Inhalation toxicity of acetaldehyde in rats. IV. Progression and regression of nasal lesions after discontinuation of exposure.

As part of a long-term inhalation toxicity study with acetaldehyde in rats, progression and regression of nasal lesions were studied in animals exposed to 0, 750, 1500 and 3000/1500 ppm of the test compound for 52 weeks and killed after recovery periods of 26 or 52 weeks. Major compound-related nasal lesions found at the end of the exposure period comprised: (a) thinning of the olfactory epithelium with loss of sensory and sustentacular cells at all concentrations; this condition was accompanied by focal basal cell hyperplasia in low- and mid-concentration animals; (b) hyper- and metaplasia of the respiratory epithelium frequently accompanied by keratinisation and occasionally by proliferations of atypical basal cells in the top-concentration group; and (c) rhinitis in several top-concentration rats. There was strong evidence on the one hand that the hyper- and metaplastic changes found in the respiratory epithelium and the basal cell hyperplasia seen in the olfactory epithelium after 52 weeks of exposure may progress to neoplasms despite discontinuation of the treatment.
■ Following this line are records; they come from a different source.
(** The [Backspace] branch of [handleKeyDown] with the selection from
    [start] to [end]. *)
Definition backspace (start end_ : nat) (ed : Editor) : Editor :=
  if decide (start = end_ ∧ (0 < start)%nat) then
    match rawChars ed !!? (Z.of_nat start - 1),
          localDelete (objectAt (store ed)) (Z.of_nat start - 1) (rawChars ed)
    with
    | Some char, (Some _, refs) =>
        pushToUndo [mkUndo UDelete char None] (withRawChars ed refs)
    | _, (_, refs) => pushToUndo [] (withRawChars ed refs)
    end
  else if decide (start ≠ end_) then
    let '(results, refs) :=
      localBatchDelete (objectAt (store ed)) (Z.of_nat start) (Z.of_nat end_)
                       (rawChars ed) in
    pushToUndo (deleteEntries results) (withRawChars ed refs)
  else pushToUndo [] ed.

(** One turn of the loop of [applyToSelection] at index [i]; the loop
    stops at the end of the array. *)
Definition formatAt (patch : CRDTAttributes)
    (st : Editor * list UndoOperation) (i : nat)
  : Editor * list UndoOperation :=
  let '(ed, batch) := st in
  match rawChars ed !! i with
  | None => st
  | Some char =>
      let oldAttrs := spread (attributes (objectAt (store ed) char)) noAttrs in
      match editorLocalFormat (Z.of_nat i) patch ed with
      | (Some _, ed') => (ed', batch ++ [mkUndo UFormat char (Some oldAttrs)])
      | (None, ed') => (ed', batch)
      end
  end.

(** [applyToSelection(patch)] with the selection from [start] to [end]. *)
Definition applyToSelection (patch : CRDTAttributes) (start end_ : nat)
    (ed : Editor) : Editor :=
  if decide (start = end_) then ed
  else
    let '(ed', batch) :=
      foldl (formatAt patch) (ed, []) (seq start (end_ - start)) in
    pushToUndo batch ed'.

(** The keys [toggleAttribute] is called with. *)
Inductive ToggleKey := Bold | Italic | Underline.

(** [{ [key]: newVal }] *)
Definition togglePatch (key : ToggleKey) (newVal : bool) : CRDTAttributes :=
  match key with
  | Bold => mkAttrs (Some newVal) None None None None
  | Italic => mkAttrs None (Some newVal) None None None
  | Underline => mkAttrs None None (Some newVal) None None
  end.

(** [toggleAttribute(key)] with the selection from [start] to [end]. *)
Definition toggleAttribute (key : ToggleKey) (start end_ : nat) (ed : Editor)
  : Editor :=
  let current := match key with
                 | Bold => bold (currentAttributes ed)
                 | Italic => italic (currentAttributes ed)
                 | Underline => underline (currentAttributes ed)
                 end in
  let patch := togglePatch key (negb (default false current)) in
  applyToSelection patch start end_
    (mkEditor (store ed) (rawChars ed) (undoStack ed) (redoStack ed)
              (spread (Some (currentAttributes ed)) patch)).

(** One turn of the loop of [handleUndo]; [redoBatch.unshift] puts the
    entry in front. *)
Definition undoEntry (st : Editor * list UndoOperation) (entry : UndoOperation)
  : Editor * list UndoOperation :=
  let '(ed, redoBatch) := st in
  let char := objectAt (store ed) (uchar entry) in
  match utype entry with
  | UInsert =>
      (withRawChars ed
         (remoteDelete (objectAt (store ed)) (position char) (siteId char)
                       (rawChars ed)).1,
       entry :: redoBatch)
  | UDelete =>
      (withRawChars ed
         (remoteInsert (objectAt (store ed)) (uchar entry) (rawChars ed)).1,
       entry :: redoBatch)
  | UFormat =>
      let currentAttrs := spread (attributes char) noAttrs in
      (editorRemoteFormat (position char) (siteId char)
         (default noAttrs (prevAttributes entry)) ed,
       mkUndo UFormat (uchar entry) (Some currentAttrs) :: redoBatch)
  end.

(** [handleUndo()]: the batch is replayed from its last entry to its
    first. *)
Definition handleUndo (ed : Editor) : Editor :=
  match pop (undoStack ed) with
  | None => ed
  | Some (batch, rest) =>
      let '(ed', redoBatch) :=
        foldl undoEntry
              (mkEditor (store ed) (rawChars ed) rest (redoStack ed)
                        (currentAttributes ed), [])
              (reverse batch) in
      mkEditor (store ed') (rawChars ed') (undoStack ed')
               (redoStack ed' ++ [redoBatch]) (currentAttributes ed')
  end.

(** One turn of the loop of [handleRedo]; [undoBatch.push] puts the entry
    at the end. *)
Definition redoEntry (st : Editor * list UndoOperation) (entry : UndoOperation)
  : Editor * list UndoOperation :=
  let '(ed, undoBatch) := st in
  let char := objectAt (store ed) (uchar entry) in
  match utype entry with
  | UInsert =>
      (withRawChars ed
         (remoteInsert (objectAt (store ed)) (uchar entry) (rawChars ed)).1,
       undoBatch ++ [entry])
  | UDelete =>
      (withRawChars ed
         (remoteDelete (objectAt (store ed)) (position char) (siteId char)
                       (rawChars ed)).1,
       undoBatch ++ [entry])
  | UFormat =>
      let currentAttrs := spread (attributes char) noAttrs in
      (editorRemoteFormat (position char) (siteId char)
         (default noAttrs (prevAttributes entry)) ed,
       undoBatch ++ [mkUndo UFormat (uchar entry) (Some currentAttrs)])
  end.

(** [handleRedo()] *)
Definition handleRedo (ed : Editor) : Editor :=
  match pop (redoStack ed) with
  | None => ed
  | Some (batch, rest) =>
      let '(ed', undoBatch) :=
        foldl redoEntry
              (mkEditor (store ed) (rawChars ed) (undoStack ed) rest
                        (currentAttributes ed), [])
              batch in
      mkEditor (store ed') (rawChars ed') (undoStack ed' ++ [undoBatch])
               (redoStack ed') (currentAttributes ed')
  end.
(** * CaptureManager: a shallow embedding of
      [src/core/src/Components/CaptureManager.cpp]

    The capture session is a record of the member variables of
    [CaptureManager]; every member function becomes a command over that
    record which also yields the list of calls it made to the outside
    world (Direct3D, the C runtime, the renderer, the logger).  Results
    of calls into the outside world are inputs of the commands. *)

From stdpp Require Import base numbers list strings pretty gmap.

Open Scope Z_scope.

(** ** Machine integers *)

Module Int.

(** [static_cast<std::int32_t>] and the result of 32-bit signed
    arithmetic as the x86 build computes it (two's complement). *)
Definition int32 (z : Z) : Z := (z + 2 ^ 31) `mod` 2 ^ 32 - 2 ^ 31.

(** [static_cast<std::size_t>], taken 32 bits wide (an x86 build).  The
    properties below are stated for counters below 2^32, where a 64-bit
    [size_t] gives the same values. *)
Definition size_t (z : Z) : Z := z `mod` 2 ^ 32.

(** Increment of the 64-bit frame counter. *)
Definition int64 (z : Z) : Z := (z + 2 ^ 63) `mod` 2 ^ 64 - 2 ^ 63.

Definition INT_MAX : Z := 2 ^ 31 - 1.

End Int.

(** ** Data model *)

(** Pointers: [None] is [nullptr]. *)
Definition FILE := nat.
Definition ComPtr := nat.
On the other hand these hyper- and metaplastic changes may regress during the recovery period. Regeneration of the olfactory epithelium was evident in several low- and mid-concentration animals, but not in top-concentration rats. The regenerated epithelium was seen as a layer of stratified undifferentiated epithelium containing small nerve bundles, tiny groups of sensory cells, and groups of epithelial cells resembling acinar cells of the glands of Bowman. Furthermore, replacement of olfactory epithelium by respiratory epithelium was a frequent finding. It was concluded that rat olfactory epithelium severely damaged by acetaldehyde may regenerate, most probably from basal cells, provided the olfactory epithelium has not been fully destroyed.